REQUIREMENT: In the entries below, find the line with "destruct header as [b|]; split." and the line with "forall other, announced m other"; give again those lines and every line between them, exactly.

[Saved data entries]

▶

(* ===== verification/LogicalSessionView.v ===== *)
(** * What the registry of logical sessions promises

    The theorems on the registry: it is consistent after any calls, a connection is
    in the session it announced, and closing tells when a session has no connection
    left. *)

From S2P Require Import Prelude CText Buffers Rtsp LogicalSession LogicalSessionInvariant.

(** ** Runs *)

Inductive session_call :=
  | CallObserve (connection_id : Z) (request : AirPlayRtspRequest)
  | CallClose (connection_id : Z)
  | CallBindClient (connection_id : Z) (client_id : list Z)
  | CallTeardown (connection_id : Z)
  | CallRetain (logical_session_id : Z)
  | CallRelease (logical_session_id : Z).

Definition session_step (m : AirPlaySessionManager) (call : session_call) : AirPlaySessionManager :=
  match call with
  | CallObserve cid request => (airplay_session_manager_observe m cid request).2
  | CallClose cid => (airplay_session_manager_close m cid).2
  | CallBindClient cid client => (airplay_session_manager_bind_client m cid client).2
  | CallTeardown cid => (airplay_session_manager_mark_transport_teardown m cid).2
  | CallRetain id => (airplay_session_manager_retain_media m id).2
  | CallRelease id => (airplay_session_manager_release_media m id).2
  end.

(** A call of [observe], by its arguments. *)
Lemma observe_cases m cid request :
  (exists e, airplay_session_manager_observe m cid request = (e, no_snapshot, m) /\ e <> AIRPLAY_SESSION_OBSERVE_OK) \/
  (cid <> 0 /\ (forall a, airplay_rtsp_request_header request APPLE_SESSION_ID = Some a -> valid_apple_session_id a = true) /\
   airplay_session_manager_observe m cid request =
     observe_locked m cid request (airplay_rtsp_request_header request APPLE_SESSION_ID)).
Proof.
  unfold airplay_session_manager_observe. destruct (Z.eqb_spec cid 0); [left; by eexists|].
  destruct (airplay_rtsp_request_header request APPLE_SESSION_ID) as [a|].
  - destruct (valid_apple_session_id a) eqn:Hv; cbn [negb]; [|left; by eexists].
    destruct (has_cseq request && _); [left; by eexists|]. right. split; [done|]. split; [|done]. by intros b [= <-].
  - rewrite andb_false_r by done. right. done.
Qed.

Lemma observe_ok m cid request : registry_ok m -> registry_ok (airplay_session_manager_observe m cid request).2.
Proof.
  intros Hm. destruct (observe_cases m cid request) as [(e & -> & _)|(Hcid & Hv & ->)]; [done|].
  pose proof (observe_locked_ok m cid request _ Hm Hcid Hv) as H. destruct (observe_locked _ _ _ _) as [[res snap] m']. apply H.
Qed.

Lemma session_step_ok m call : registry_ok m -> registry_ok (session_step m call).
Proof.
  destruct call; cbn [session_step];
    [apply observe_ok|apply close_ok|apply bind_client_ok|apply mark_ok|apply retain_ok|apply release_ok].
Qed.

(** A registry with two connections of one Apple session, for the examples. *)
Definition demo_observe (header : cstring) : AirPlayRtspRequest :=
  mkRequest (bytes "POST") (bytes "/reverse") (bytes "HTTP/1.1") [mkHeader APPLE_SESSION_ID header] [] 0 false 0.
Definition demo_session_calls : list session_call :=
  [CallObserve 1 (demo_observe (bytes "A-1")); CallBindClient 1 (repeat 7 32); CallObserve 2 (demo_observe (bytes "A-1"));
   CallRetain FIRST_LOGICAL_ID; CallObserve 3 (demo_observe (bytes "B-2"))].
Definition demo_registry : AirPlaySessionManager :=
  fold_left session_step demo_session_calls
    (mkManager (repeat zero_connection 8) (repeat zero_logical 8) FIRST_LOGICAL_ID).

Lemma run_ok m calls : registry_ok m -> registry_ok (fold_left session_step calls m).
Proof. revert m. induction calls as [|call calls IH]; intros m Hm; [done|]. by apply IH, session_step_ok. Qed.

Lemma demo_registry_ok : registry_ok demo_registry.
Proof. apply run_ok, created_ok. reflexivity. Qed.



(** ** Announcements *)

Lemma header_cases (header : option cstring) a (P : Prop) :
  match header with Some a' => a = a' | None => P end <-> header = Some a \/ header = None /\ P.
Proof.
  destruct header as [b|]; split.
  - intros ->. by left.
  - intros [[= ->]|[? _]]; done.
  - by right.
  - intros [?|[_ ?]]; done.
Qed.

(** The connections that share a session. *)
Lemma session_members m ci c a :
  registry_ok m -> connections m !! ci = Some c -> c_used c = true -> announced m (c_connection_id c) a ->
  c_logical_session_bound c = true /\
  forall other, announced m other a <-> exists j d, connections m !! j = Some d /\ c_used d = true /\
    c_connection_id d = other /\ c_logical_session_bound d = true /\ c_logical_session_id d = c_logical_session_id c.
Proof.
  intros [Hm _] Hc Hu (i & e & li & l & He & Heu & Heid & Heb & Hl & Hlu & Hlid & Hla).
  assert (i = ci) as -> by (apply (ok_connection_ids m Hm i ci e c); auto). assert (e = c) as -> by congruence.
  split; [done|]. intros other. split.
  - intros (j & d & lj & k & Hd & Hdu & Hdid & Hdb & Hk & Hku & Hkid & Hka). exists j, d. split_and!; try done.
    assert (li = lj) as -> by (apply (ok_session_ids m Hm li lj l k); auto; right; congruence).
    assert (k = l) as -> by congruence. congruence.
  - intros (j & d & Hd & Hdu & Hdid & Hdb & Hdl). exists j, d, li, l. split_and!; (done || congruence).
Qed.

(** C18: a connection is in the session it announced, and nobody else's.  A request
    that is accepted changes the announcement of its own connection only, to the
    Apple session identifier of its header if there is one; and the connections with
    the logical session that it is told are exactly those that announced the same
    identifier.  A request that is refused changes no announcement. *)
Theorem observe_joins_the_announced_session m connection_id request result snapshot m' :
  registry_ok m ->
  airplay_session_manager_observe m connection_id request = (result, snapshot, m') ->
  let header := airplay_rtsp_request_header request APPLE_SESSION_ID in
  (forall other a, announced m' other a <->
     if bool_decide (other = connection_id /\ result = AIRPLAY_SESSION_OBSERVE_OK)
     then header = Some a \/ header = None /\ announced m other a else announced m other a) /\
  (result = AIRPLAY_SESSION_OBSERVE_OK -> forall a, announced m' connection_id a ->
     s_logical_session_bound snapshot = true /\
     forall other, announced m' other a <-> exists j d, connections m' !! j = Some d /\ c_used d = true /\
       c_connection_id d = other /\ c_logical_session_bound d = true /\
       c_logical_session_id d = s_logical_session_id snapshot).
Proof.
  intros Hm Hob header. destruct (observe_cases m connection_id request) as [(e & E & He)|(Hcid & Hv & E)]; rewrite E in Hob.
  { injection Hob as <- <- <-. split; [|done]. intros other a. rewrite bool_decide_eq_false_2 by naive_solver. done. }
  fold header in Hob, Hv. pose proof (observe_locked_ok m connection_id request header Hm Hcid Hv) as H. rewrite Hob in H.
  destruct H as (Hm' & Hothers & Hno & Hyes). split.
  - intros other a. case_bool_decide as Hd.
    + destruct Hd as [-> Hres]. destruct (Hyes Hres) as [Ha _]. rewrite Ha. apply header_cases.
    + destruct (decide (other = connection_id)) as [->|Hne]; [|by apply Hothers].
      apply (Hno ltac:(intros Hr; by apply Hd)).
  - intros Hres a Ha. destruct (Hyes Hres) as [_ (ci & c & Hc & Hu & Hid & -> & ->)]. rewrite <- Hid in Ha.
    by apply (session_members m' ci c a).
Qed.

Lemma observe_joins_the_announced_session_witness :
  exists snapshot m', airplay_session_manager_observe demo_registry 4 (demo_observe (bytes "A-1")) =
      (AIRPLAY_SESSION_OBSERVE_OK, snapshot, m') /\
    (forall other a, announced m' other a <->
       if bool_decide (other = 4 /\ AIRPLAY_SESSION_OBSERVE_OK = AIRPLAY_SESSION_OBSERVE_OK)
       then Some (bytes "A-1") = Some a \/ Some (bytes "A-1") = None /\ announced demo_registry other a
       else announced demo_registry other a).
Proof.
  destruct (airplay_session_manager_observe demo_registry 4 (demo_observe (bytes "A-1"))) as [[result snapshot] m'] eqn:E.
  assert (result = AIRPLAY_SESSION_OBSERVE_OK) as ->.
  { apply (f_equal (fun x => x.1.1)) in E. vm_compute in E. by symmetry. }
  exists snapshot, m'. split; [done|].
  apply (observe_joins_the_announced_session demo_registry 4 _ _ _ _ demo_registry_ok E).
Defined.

◀

REPLY TO THE TASK:
  destruct header as [b|]; split.
  - intros ->. by left.
  - intros [[= ->]|[? _]]; done.
  - by right.
  - intros [?|[_ ?]]; done.
Qed.

(** The connections that share a session. *)
Lemma session_members m ci c a :
  registry_ok m -> connections m !! ci = Some c -> c_used c = true -> announced m (c_connection_id c) a ->
  c_logical_session_bound c = true /\
  forall other, announced m other a <-> exists j d, connections m !! j = Some d /\ c_used d = true /\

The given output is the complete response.